### About this task
Search the listing below for the word "Abbreviation", and copy every line in which it turns up.

### Given entries
(** [featureFlags.find(f => f.id === identifier || f.name === identifier)]. *)
Definition getFeature (featureFlags : list FeatureFlag) (identifier : jsstring) :
    option FeatureFlag :=
  List.find (fun f => strictEq (id f) identifier || strictEq (name f) identifier)
    featureFlags.

(** [featureFlags.filter(f => f.category === category)]: a flag without a
    category has [undefined] there, which no string equals. *)
Definition getFeaturesByCategory (featureFlags : list FeatureFlag)
    (cat : jsstring) : list FeatureFlag :=
  List.filter (fun f => match category f with
                        | Some c => strictEq c cat
                        | None => false
                        end) featureFlags.

Definition enabledFeatures (featureFlags : list FeatureFlag) : list FeatureFlag :=
  List.filter (fun f => enabled f) featureFlags.

Definition disabledFeatures (featureFlags : list FeatureFlag) : list FeatureFlag :=
  List.filter (fun f => negb (enabled f)) featureFlags.

Definition featureCount (featureFlags : list FeatureFlag) : nat :=
  length featureFlags.

Definition enabledCount (featureFlags : list FeatureFlag) : nat :=
  length (List.filter (fun f => enabled f) featureFlags).

End FeatureFlags.

(** ** components/AccessControlProvider.tsx: loading and refreshing *)

Module Provider.

(** What the provider's cache holds: the user's permissions under
    ['user-permissions'], the flags under ['feature-flags']. *)
Inductive CachedData :=
  | CachedPermissions (permissions : UserPermissions)
  | CachedFlags (flags : list FeatureFlag).

(** An [Error], by its message. *)
Record ErrorObject := { message : jsstring }.

(** What a rejected promise carries: an [Error], or something that is not
    one. *)
Inductive Reason :=
  | ReasonError (e : ErrorObject)
  | ReasonOther.

(** The outcome of a fetch, should it be made. *)
Inductive Settled (A : Type) :=
  | Fulfilled (a : A)
  | Rejected (r : Reason).
Arguments Fulfilled {A} a.
Arguments Rejected {A} r.

(** What a loader does to the outside, in order: the state setters it
    calls, the fetch, and [onError].  The console is left out. *)
Inductive Action :=
  | SetUser (v : CachedData)
  | SetIsLoading (b : bool)
  | SetError (e : option ErrorObject)
  | SetFeatureFlags (v : CachedData)
  | SetIsFeatureFlagsLoading (b : bool)
  | SetFeatureFlagsError (e : option ErrorObject)
  | FetchUserPermissions
  | FetchFeatureFlags
  | OnError (e : ErrorObject).

(** The options of the provider that the loaders read; [onError] and
    [fetchFeatureFlags] by whether they are given.  [onError] does not
    raise. *)
Record Config := {
  cacheTimeout : option Number.t;
  enableCache : option bool;
  onError : bool;
  fetchFeatureFlags : bool
}.

Abbreviation cache := (gmap jsstring (CacheEntry CachedData)).

Section Load.

(** The text the two loaders share: the cache key, how the fetched data is
    stored, the three setters, the fetch, and the message of the fallback
    error. *)
Context {A : Type} (cacheKey : jsstring) (inject : A -> CachedData).
Context (setData : CachedData -> Action) (setLoading : bool -> Action).
Context (setFailure : option ErrorObject -> Action) (fetch : Action).
Context (fallbackMessage : jsstring).

(** [now] is the clock when the cache is read, [now'] when the fetched data
    is stored; [fetched] is what the fetch gives if it is made. *)
Definition load (config : Config) (now now' : Z) (fetched : Settled A)
    (providerCache : cache) : list Action * cache :=
  let cacheTimeout := default (Number.ofZ (5 * 60 * 1000)) (cacheTimeout config) in
  let enableCache := default true (enableCache config) in
  let '(cached, providerCache) :=
    if enableCache then MemoryCache.get now cacheKey providerCache
    else (None, providerCache) in
  match cached with
  | Some data =>
    ([setLoading true; setFailure None; setData data; setLoading false;
      setLoading false], providerCache)
  | None =>
    match fetched with
    | Fulfilled data =>
      ([setLoading true; setFailure None; fetch; setData (inject data);
        setLoading false],
       if enableCache
       then MemoryCache.set now' cacheKey (inject data) (Some cacheTimeout)
              providerCache
       else providerCache)
    | Rejected reason =>
      let error :=
        match reason with
        | ReasonError e => e
        | ReasonOther => {| message := fallbackMessage |}
        end in
      ([setLoading true; setFailure None; fetch; setFailure (Some error)]
       ++ (if onError config then [OnError error] else [])
       ++ [setLoading false], providerCache)
    end
  end.

(** The refresh: the cache entry is deleted, then the data loaded. *)
Definition refresh (config : Config) (now now' : Z) (fetched : Settled A)
    (providerCache : cache) : list Action * cache :=
  let providerCache :=
    if default true (enableCache config)
    then MemoryCache.delete cacheKey providerCache
    else providerCache in
  load config now now' fetched providerCache.

End Load.

Definition loadUserPermissions :=
  load (str "user-permissions") CachedPermissions SetUser SetIsLoading SetError
    FetchUserPermissions (str "Failed to load user permissions").

Definition refreshPermissions :=
  refresh (str "user-permissions") CachedPermissions SetUser SetIsLoading SetError
    FetchUserPermissions (str "Failed to load user permissions").

Definition loadFeatureFlags (config : Config) (now now' : Z)
    (fetched : Settled (list FeatureFlag)) (providerCache : cache) :
    list Action * cache :=
  if negb (fetchFeatureFlags config) then ([], providerCache)
  else
    load (str "feature-flags") CachedFlags SetFeatureFlags
      SetIsFeatureFlagsLoading SetFeatureFlagsError FetchFeatureFlags
      (str "Failed to load feature flags") config now now' fetched providerCache.

Definition refreshFeatureFlags (config : Config) (now now' : Z)
    (fetched : Settled (list FeatureFlag)) (providerCache : cache) :
    list Action * cache :=
  let providerCache :=
    if default true (enableCache config)
    then MemoryCache.delete (str "feature-flags") providerCache
    else providerCache in
  loadFeatureFlags config now now' fetched providerCache.

(** The state of the provider, and what the setters make of it. *)
Record State := {
  user : option CachedData;
  isLoading : bool;
  error : option ErrorObject;
  featureFlags : CachedData;
  isFeatureFlagsLoading : bool;
  featureFlagsError : option ErrorObject
}.

Definition apply (st : State) (action : Action) : State :=
  match action with
  | SetUser v =>
    {| user := Some v; isLoading := isLoading st; error := error st;
       featureFlags := featureFlags st;
       isFeatureFlagsLoading := isFeatureFlagsLoading st;
       featureFlagsError := featureFlagsError st |}
  | SetIsLoading b =>
    {| user := user st; isLoading := b; error := error st;
       featureFlags := featureFlags st;
       isFeatureFlagsLoading := isFeatureFlagsLoading st;
       featureFlagsError := featureFlagsError st |}
  | SetError e =>
    {| user := user st; isLoading := isLoading st; error := e;
       featureFlags := featureFlags st;
       isFeatureFlagsLoading := isFeatureFlagsLoading st;
       featureFlagsError := featureFlagsError st |}
  | SetFeatureFlags v =>
    {| user := user st; isLoading := isLoading st; error := error st;
       featureFlags := v;
       isFeatureFlagsLoading := isFeatureFlagsLoading st;
       featureFlagsError := featureFlagsError st |}
  | SetIsFeatureFlagsLoading b =>
    {| user := user st; isLoading := isLoading st; error := error st;
       featureFlags := featureFlags st;
       isFeatureFlagsLoading := b;
       featureFlagsError := featureFlagsError st |}
  | SetFeatureFlagsError e =>
    {| user := user st; isLoading := isLoading st; error := error st;
       featureFlags := featureFlags st;
       isFeatureFlagsLoading := isFeatureFlagsLoading st;
       featureFlagsError := e |}
  | FetchUserPermissions | FetchFeatureFlags | OnError _ => st
  end.

(** The state after the actions of a loader. *)
Definition after (st : State) (actions : list Action) : State :=
  fold_left apply actions st.

(** How many times an action occurs. *)
Definition occurrences (p : Action -> bool) (actions : list Action) : nat :=
  length (List.filter p actions).

Definition isFetch (action : Action) : bool :=
  match action with
  | FetchUserPermissions | FetchFeatureFlags => true
  | _ => false
  end.

Definition isOnError (action : Action) : bool :=
  match action with
  | OnError _ => true
  | _ => false
  end.

End Provider.

(** ** The hook [useAccessControl] and the guards *)

(** The provider's state on mount. *)
Definition providerInitial (config : Provider.Config) : Provider.State :=
  {| Provider.user := None; Provider.isLoading := true; Provider.error := None;
     Provider.featureFlags := Provider.CachedFlags [];
     Provider.isFeatureFlagsLoading := Provider.fetchFeatureFlags config;
     Provider.featureFlagsError := None |}.

Definition providerDefaults : Provider.Config :=
  {| Provider.cacheTimeout := None; Provider.enableCache := None;
     Provider.onError := false; Provider.fetchFeatureFlags := false |}.

(** The type [AccessControlResult] of the hook's result. *)
Module AccessControlResult.

Record DebugInfo := {
  enabledFeatures : list jsstring;
  userPermissions : list jsstring;
  userRoles : list jsstring;
  hasFeatureCheck : bool;
  hasPermissionCheck : bool
}.

Record t := {
  hasAccess : bool;
  hasFeatureAccess : bool;
  hasPermissionAccess : bool;
  isFeatureFlagsLoading : bool;
  featureFlagsError : option Provider.ErrorObject;
  debugInfo : DebugInfo
}.

End AccessControlResult.

(** JavaScript's truthiness, for the nodes a guard is given. *)
Definition truthy (v : JsValue) : bool :=
  match v with
  | VUndefined | VNull => false
  | VBoolean b => b
  | VNumber None => false
  | VNumber (Some n) => negb (n =? 0)%Z
  | VString s => match s with [] => false | _ :: _ => true end
  | VFunction _ | VObject _ _ => true
  end.

Module UseAccessControl.

Record Options := {
  enableCache : option bool;
  debugMode : option bool
}.

(** The six [useState] values of the hook.  The hook calls none of their
    setters, so they are the initial ones at every render. *)
Record State := {
  userPermissions : option UserPermissions;
  featureFlags : list FeatureFlag;
  isLoading : bool;
  isFeatureFlagsLoading : bool;
  _error : option Provider.ErrorObject;
  _featureFlagsError : option Provider.ErrorObject
}.

Definition initial : State :=
  {| userPermissions := None; featureFlags := []; isLoading := true;
     isFeatureFlagsLoading := true; _error := None; _featureFlagsError := None |}.

Abbreviation cache := (gmap jsstring (CacheEntry AccessControlResult.t)).

Definition evaluateAccess (config : ConfigObject) (st : State) : Evaluation :=
  match userPermissions st with
  | None =>
    {| hasAccess := false; hasFeatureAccess := false;
       hasPermissionAccess := false; hasFeatureCheck := false;
       hasPermissionCheck := false |}
  | Some userPermissions =>
    evaluateAccessControl (fields config) userPermissions (featureFlags st)
  end.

### Output
Abbreviation cache := (gmap jsstring (CacheEntry CachedData)).
Abbreviation cache := (gmap jsstring (CacheEntry AccessControlResult.t)).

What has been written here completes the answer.